Top of Material for this task

(** A step that maps nothing leaves every byte, too. *)
Lemma step_bytes s addr L s' addr' L' : data_ok (disk s) addr L -> step dev mp ip None s addr L s' addr' L' ->
  data_ok (disk s') addr' L' /\
  (forall k, 0 <= k < FILEMAX * BSIZE -> fbyte (disk s') addr' k = fbyte (disk s) addr k) /\
  (forall b, owned (disk s') addr' L' b -> owned (disk s) addr L b).
Proof.
  intros [Dw Di Ds] [F' [T ET] _ G M B].
  assert (Hall : forall c, 0 <= c < FILEMAX -> blk (disk s') addr' c = blk (disk s) addr c) by (intros; by apply B).
  assert (Hsep : forall c, 0 <= c < FILEMAX -> blk (disk s) addr c <> 0 -> disk s' (blk (disk s) addr c) = disk s (blk (disk s) addr c)).
  { intros c Hc Hc0. apply G. right. by apply Ds. }
  split_and!.
  - split.
    + intros c Hc. rewrite Hall by done. destruct (Dw c Hc) as [W1 W2]. split; [done|]. intros Hc0. rewrite Hsep by done. auto.
    + intros c c' Hc Hc'. rewrite !Hall by done. by apply Di.
    + intros c Hc. rewrite Hall by done. intros Hc0. destruct (Ds c Hc Hc0) as [D1 D2]. split; [intros [|]%M; done|].
      rewrite ET in D2. set_solver.
  - intros k Hk. destruct (fbyte_block (disk s') addr' k Hk) as (K1 & K2 & _ & ->).
    destruct (fbyte_block (disk s) addr k Hk) as (_ & _ & _ & ->). rewrite Hall by done.
    destruct (Z.eqb_spec (blk (disk s) addr (k / BSIZE)) 0); [done|]. by rewrite Hsep.
  - intros b [Hm|[Hl|(c & Hc & E)]].
    + apply M in Hm as [|]; [by left|by right; left].
    + right; left. rewrite ET. set_solver.
    + right; right. exists c. by rewrite <- Hall.
Qed.

(** [n] bytes went from the user into the file. *)
Record wrote (x : inode) (n : Z) (s : kern S) (addr L : list Z) (s' : kern S) (addr' L' : list Z) : Prop := {
  wr_count : u_count s' = u_count s - n;
  wr_offset : u_offset s' = u_offset s + n;
  wr_base : u_base s' = u_base s + n;
  wr_seg : u_segflg s' = u_segflg s;
  wr_map : umap s' = umap s;
  wr_mem : umem s' = umem s;
  wr_file : file_in dev mp ip s' addr' L';
  wr_data : data_ok (disk s') addr' L';
  wr_bytes : forall k, 0 <= k < FILEMAX * BSIZE -> fbyte (disk s') addr' k =
    if (u_offset s <=? k) && (k <? u_offset s + n) then Z.land (umem s (u_base s + (k - u_offset s))) 255
    else fbyte (disk s) addr k;
  wr_inode : exists fl, inodes s' = <[ip := set_i_size (if n =? 0 then i_size x else Z.max (i_size x) (u_offset s + n))
    (set_i_flag (i_flag x |: fl) (set_i_addr addr' x))]> (inodes s);
  wr_free : exists T, L = T ++ L';
  wr_owned : forall b, owned (disk s') addr' L' b -> owned (disk s) addr L b;
  wr_store : forall d b, d <> dev \/ ~ owned (disk s) addr L b -> bs_get (store s') d b = bs_get (store s) d b;
  wr_rest : rest s' = rest s;
}.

Bottom of Material for this task

— Action item —
Look through the entries. Copy out each line with "Hsep" in it.

— Problem solution —
  assert (Hsep : forall c, 0 <= c < FILEMAX -> blk (disk s) addr c <> 0 -> disk s' (blk (disk s) addr c) = disk s (blk (disk s) addr c)).
    + intros c Hc. rewrite Hall by done. destruct (Dw c Hc) as [W1 W2]. split; [done|]. intros Hc0. rewrite Hsep by done. auto.
    destruct (Z.eqb_spec (blk (disk s) addr (k / BSIZE)) 0); [done|]. by rewrite Hsep.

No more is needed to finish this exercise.